* _Aim of the exercise_
The records below hold a stretch from the line with "if r =? -1 then mret (-1) else set_params" through the line with "result ← (if r =? -1 then mret (-1) else"; return exactly those lines, ends included, and nothing more.

* _Data for processing_
(* ===== verification/CgroupFs.v ===== *)
(** * The cgroup file system: src/cgroup.c

    Groups are directories below CRINIT_CGROUP_PATH, created with mkdirat() and
    configured by writing to files in them.  The state keeps the directories, the
    open descriptors of the process and a log of what was written where. *)

From Stdlib Require Import ZArith Lia Bool List String Ascii.
From stdpp Require Import base list strings gmap.
From S2P Require Import Prelude CString EnvSet Timer Task TaskDB Lexers ConfConv Ini GlobOpt Cgroup.

Open Scope Z_scope.
Open Scope crinit_scope.

#[local] Arguments String.append : simpl nomatch.

(** ** Descriptors and directories *)

(** A path is relative to CRINIT_CGROUP_PATH, which is the empty path. *)
Record cgfs := mkCgfs {
  cf_dirs : list string;
  cf_controllers : string;  (* the text of cgroup.controllers *)
  cf_fds : gmap Z string;
  cf_log : list (string * string);
}.

Definition set_dirs (l : list string) (f : cgfs) : cgfs := mkCgfs l (cf_controllers f) (cf_fds f) (cf_log f).
Definition set_fds (m : gmap Z string) (f : cgfs) : cgfs := mkCgfs (cf_dirs f) (cf_controllers f) m (cf_log f).
Definition set_log (l : list (string * string)) (f : cgfs) : cgfs := mkCgfs (cf_dirs f) (cf_controllers f) (cf_fds f) l.

Definition join_path (dir name : string) : string := if str_eqb dir "" then name else (dir +:+ "/" +:+ name)%string.

(** The kernel hands out the lowest number that is free. *)
Fixpoint lowest (fuel : nat) (n : Z) (m : gmap Z string) : Z :=
  match fuel with
  | O => n
  | Datatypes.S fuel => match m !! n with Some _ => lowest fuel (n + 1) m | None => n end
  end.
Definition free_fd (m : gmap Z string) : Z := lowest (size m) 0 m.

Lemma lowest_taken fuel n m k :
  m !! lowest fuel n m = Some k → ∀ i, n ≤ i ≤ n + Z.of_nat fuel → is_Some (m !! i).
Proof.
  revert n. induction fuel as [|fuel IH]; intros n; cbn [lowest].
  { intros E i Hi. replace i with n by lia. eauto. }
  destruct (m !! n) eqn:En; [|congruence]. intros E i Hi. destruct (decide (i = n)) as [->|]; [eauto|].
  apply (IH (n + 1)); [done|lia].
Qed.

Lemma free_fd_fresh m : m !! free_fd m = None.
Proof.
  destruct (m !! free_fd m) eqn:E; [|done]. pose proof (lowest_taken _ _ _ _ E) as Ht.
  assert (list_to_set (seqZ 0 (Z.of_nat (size m) + 1)) ⊆ dom m) as Hsub.
  { intros i Hi. rewrite elem_of_list_to_set, elem_of_seqZ in Hi. apply elem_of_dom, Ht. lia. }
  apply subseteq_size in Hsub. rewrite size_dom, size_list_to_set in Hsub by apply NoDup_seqZ.
  rewrite length_seqZ in Hsub. lia.
Qed.

Lemma lowest_ge fuel n m : n ≤ lowest fuel n m.
Proof.
  revert n. induction fuel as [|fuel IH]; intros n; cbn [lowest]; [lia|]. case_match; [|lia]. specialize (IH (n + 1)). lia.
Qed.

Lemma free_fd_valid m : (free_fd m <? 0) = false.
Proof. apply Z.ltb_ge, lowest_ge. Qed.

Class CgState (S : Type) `{Faulty S} := {
  get_cg : S → cgfs;
  set_cg : cgfs → S → S;
  get_set_cg : ∀ f s, get_cg (set_cg f s) = f;
  set_set_cg : ∀ f g s, set_cg f (set_cg g s) = set_cg f s;
  set_get_cg : ∀ s, set_cg (get_cg s) s = s;
  cg_faults : ∀ l s, get_cg (set_faults l s) = get_cg s;
  faults_cg : ∀ f s, faults (set_cg f s) = faults s;
  cg_faults_comm : ∀ f l s, set_cg f (set_faults l s) = set_faults l (set_cg f s);
}.

(** ** System calls *)

Section Calls.
Context {S : Type} `{CgState S}.

Definition mcg : M S cgfs := λ s, Ret (get_cg s) s.
Definition mcg_modify (f : cgfs → cgfs) : M S unit := λ s, Ret tt (set_cg (f (get_cg s)) s).

(** A new descriptor for [path]; -1 when the kernel refuses. *)
Definition new_fd (path : string) : M S Z :=
  err ← fallible;
  if (err : bool) then mret (-1) else
  f ← mcg;
  let fd := free_fd (cf_fds f) in
  mcg_modify (set_fds (<[fd := path]> (cf_fds f))) ;; mret fd.

(** open(CRINIT_CGROUP_PATH, O_DIRECTORY) *)
Definition open_base : M S Z := new_fd "".

(** openat() of a directory, which has to exist, and of a file. *)
Definition openat_dir (dirfd : Z) (name : string) : M S Z :=
  f ← mcg;
  match cf_fds f !! dirfd with
  | None => mret (-1)
  | Some dir =>
      let path := join_path dir name in
      if bool_decide (path ∈ cf_dirs f) then new_fd path else mret (-1)
  end.
Definition openat_file (dirfd : Z) (name : string) : M S Z :=
  f ← mcg;
  match cf_fds f !! dirfd with
  | None => mret (-1)
  | Some dir => new_fd (join_path dir name)
  end.

Definition close (fd : Z) : M S unit := mcg_modify (λ f, set_fds (delete fd (cf_fds f)) f).

(** mkdirat(): [true] on a failure other than EEXIST. *)
Definition mkdirat (dirfd : Z) (name : string) : M S bool :=
  f ← mcg;
  match cf_fds f !! dirfd with
  | None => mret true
  | Some dir =>
      let path := join_path dir name in
      if bool_decide (path ∈ cf_dirs f) then mret false else
      err ← fallible;
      if (err : bool) then mret true else mcg_modify (λ f, set_dirs (cf_dirs f ++ [path]) f) ;; mret false
  end.

(** write() and writev(): [true] if not everything was written. *)
Definition write (fd : Z) (text : string) : M S bool :=
  f ← mcg;
  match cf_fds f !! fd with
  | None => mret true
  | Some path =>
      err ← fallible;
      if (err : bool) then mret true else mcg_modify (λ f, set_log (cf_log f ++ [(path, text)]) f) ;; mret false
  end.
End Calls.

(** ** Operations *)

Section Operations.
Context {S : Type} `{CgState S}.

Definition close_if_open (fd : Z) : M S unit := if 0 <=? fd then close fd else mret tt.

(** crinitCgroupOpen(): the result and the member groupFd. *)
Definition crinitCgroupOpen (cgroup : crinitCgroup) (createDir : bool) : M S (Z * Z) :=
  match cg_name cgroup with
  | None => mret (-1, cg_groupFd cgroup)
  | Some name =>
      cgroupBaseFd ← open_base;
      if cgroupBaseFd <? 0 then mret (-1, -1) else
      cgroupParentFd ← match cg_parent cgroup ≫= cg_name with
                       | Some parent => openat_dir cgroupBaseFd parent
                       | None => mret (-1)
                       end;
      let out (r : Z * Z) : M S (Z * Z) :=
        close_if_open cgroupBaseFd ;; close_if_open cgroupParentFd ;; mret r in
      let hasParent := bool_decide (is_Some (cg_parent cgroup ≫= cg_name)) in
      if hasParent && (cgroupParentFd <? 0) then out (-1, -1) else
      let currentFd := if hasParent then cgroupParentFd else cgroupBaseFd in
      err ← (if createDir then mkdirat currentFd name else mret false);
      if (err : bool) then out (-1, -1) else
      groupFd ← openat_dir currentFd name;
      out (if groupFd <? 0 then -1 else 0, groupFd)
  end.

(** crinitCgroupClose(): afterwards the member groupFd is -1. *)
Definition crinitCgroupClose (groupFd : Z) : M S unit := close_if_open groupFd.

Definition crinitCgroupSetParam (param : crinitCgroupParam) (cgroupFd : Z) : M S Z :=
  cgroupOptionFd ← openat_file cgroupFd (filename param);
  if cgroupOptionFd <? 0 then mret (-1) else
  err ← write cgroupOptionFd (option_ param +:+ str1 (chr 10))%string;
  close cgroupOptionFd ;; mret (if (err : bool) then -1 else 0).

(** The loop over the parameters, up to the first that fails. *)
Fixpoint set_params (params : list crinitCgroupParam) (cgroupFd : Z) : M S Z :=
  match params with
  | [] => mret 0
  | p :: params =>
      r ← crinitCgroupSetParam p cgroupFd;
      if r =? -1 then mret (-1) else set_params params cgroupFd
  end.

(** A configuration is its list of parameters, so that the number of parameters
    and the array cannot disagree. *)
Definition crinitCGroupConfigure (cgroup : crinitCgroup) : M S Z :=
  match cg_name cgroup with
  | None => mret (-1)
  | Some _ =>
      '(r, groupFd) ← crinitCgroupOpen cgroup true;
      result ← (if r =? -1 then mret (-1) else
                match cg_config cgroup with Some params => set_params params groupFd | None => mret 0 end);
      crinitCgroupClose groupFd ;; mret result
  end.

Definition crinitCGroupAssignPID (cgroup : crinitCgroup) (pid : Z) : M S Z :=
  match cg_name cgroup with
  | None => mret (-1)
  | Some _ =>
      if pid <=? 0 then mret (-1) else
      '(r, groupFd) ← crinitCgroupOpen cgroup false;
      result ← (if r =? -1 then mret (-1)
                else crinitCgroupSetParam (mkCgroupParam "cgroup.procs" (print_dec pid)) groupFd);
      crinitCgroupClose groupFd ;; mret result
  end.

Definition CRINIT_CGROUP_CONTROLLER_BUFSIZE : nat := 80.

(** The reads until one returns nothing or fails; [None] when there is no memory.
    [acc] is [None] before the first. *)
Fixpoint read_chunks (fuel : nat) (rest : string) (acc : option string) : M S (option (option string)) :=
  match fuel with
  | O => mret (Some acc)
  | Datatypes.S fuel =>
      err ← fallible;
      if (err : bool) || str_eqb rest "" then mret (Some acc) else
      let bytesRead := CRINIT_CGROUP_CONTROLLER_BUFSIZE in
      oom ← fallible;
      if (oom : bool) then mret None else
      read_chunks fuel (str_drop bytesRead rest)
        (Some (default EmptyString acc +:+ c_str (str_take bytesRead rest))%string)
  end.

Definition controller_text (token : string) : string := ("+" +:+ token +:+ " ")%string.

(** The loop of strtok_r(). *)
Fixpoint join_controllers (toks : list string) (acc : option string) : M S (option (option string)) :=
  match toks with
  | [] => mret (Some acc)
  | t :: toks =>
      oom ← fallible;
      if (oom : bool) then mret None else
      join_controllers toks (Some (default EmptyString acc +:+ controller_text t)%string)
  end.

(** [None] on error.  The descriptor is only closed when something was read. *)
Definition crinitReadAvailableCgroupControllers (infile : string) (relfd : Z) : M S (option (option string)) :=
  fd ← openat_file relfd infile;
  if fd =? -1 then mret None else
  f ← mcg;
  r ← read_chunks (Datatypes.S (String.length (cf_controllers f))) (cf_controllers f) None;
  match r with
  | None | Some None => mret None
  | Some (Some ctrlstr) => close fd ;; join_controllers (tok_loop " " (String.length ctrlstr) ctrlstr) None
  end.
End Operations.

(** ** The groups of the configuration *)

Section Global.
Context {S : Type} `{!Faulty S, !OptState S, !CgState S}.

(** Writing the controllers to cgroup.subtree_control of an open group: the
    descriptor on failure. *)
Definition subtree_control (groupFd : Z) (controllers : string) : M S (Z * bool) :=
  writeFd ← openat_file groupFd "cgroup.subtree_control";
  if writeFd <? 0 then mret (writeFd, true) else
  err ← write writeFd controllers;
  if (err : bool) then mret (writeFd, true) else close writeFd ;; mret (writeFd, false).

Fixpoint configure_globals (i : nat) (n : nat) (root : option crinitCgroup) : M S Z :=
  match n with
  | O => mret 0
  | Datatypes.S n =>
      o ← mopts;
      match global_cgroups o !! i with
      | None => mundef
      | Some g =>
          let g := set_cg_parent root g in
          mopts_modify (λ o, set_globals (Some (<[i := g]> (global_cgroups o))) o) ;;
          r ← crinitCGroupConfigure g;
          if negb (r =? 0) then mret (-1) else configure_globals (Datatypes.S i) n root
      end
  end.

(** Inside the block of the root group a second variable writeFd hides the first,
    which is 0 by then: when the write fails, descriptor 0 is closed. *)
Definition crinitCreateGlobalCGroups : M S Z :=
  crinitGlobOptBorrow ;;
  let fail : M S Z := _ ← crinitGlobOptRemit; mret (-1) in
  cgroupBaseFd ← open_base;
  if cgroupBaseFd <? 0 then fail else
  let failCtrlRead : M S Z := close cgroupBaseFd ;; fail in
  r ← crinitReadAvailableCgroupControllers "cgroup.controllers" cgroupBaseFd;
  match r with
  | None | Some None => failCtrlRead
  | Some (Some controllers) =>
      '(writeFd, err) ← subtree_control cgroupBaseFd controllers;
      if (err : bool) then (if writeFd <? 0 then failCtrlRead else close writeFd ;; failCtrlRead) else
      o ← mopts;
      err ← match rootCgroup (lists o) with
            | None => mret None
            | Some root =>
                r ← crinitCGroupConfigure root;
                if negb (r =? 0) then mret (Some failCtrlRead) else
                '(r, groupFd) ← crinitCgroupOpen root false;
                if negb (r =? 0) then mret (Some failCtrlRead) else
                '(rootWriteFd, err) ← subtree_control groupFd controllers;
                if (err : bool) then
                  if rootWriteFd <? 0 then mret (Some failCtrlRead)
                  else crinitCgroupClose groupFd ;; mret (Some (close 0 ;; failCtrlRead))
                else crinitCgroupClose groupFd ;; mret None
            end;
      match err with
      | Some failed => failed
      | None =>
          close cgroupBaseFd ;;
          r ← configure_globals 0 (length (global_cgroups o)) (rootCgroup (lists o));
          _ ← crinitGlobOptRemit; mret (if r =? 0 then 0 else -1)
      end
  end.
End Global.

* _Solution to the exercise_
      if r =? -1 then mret (-1) else set_params params cgroupFd
  end.

(** A configuration is its list of parameters, so that the number of parameters
    and the array cannot disagree. *)
Definition crinitCGroupConfigure (cgroup : crinitCgroup) : M S Z :=
  match cg_name cgroup with
  | None => mret (-1)
  | Some _ =>
      '(r, groupFd) ← crinitCgroupOpen cgroup true;
      result ← (if r =? -1 then mret (-1) else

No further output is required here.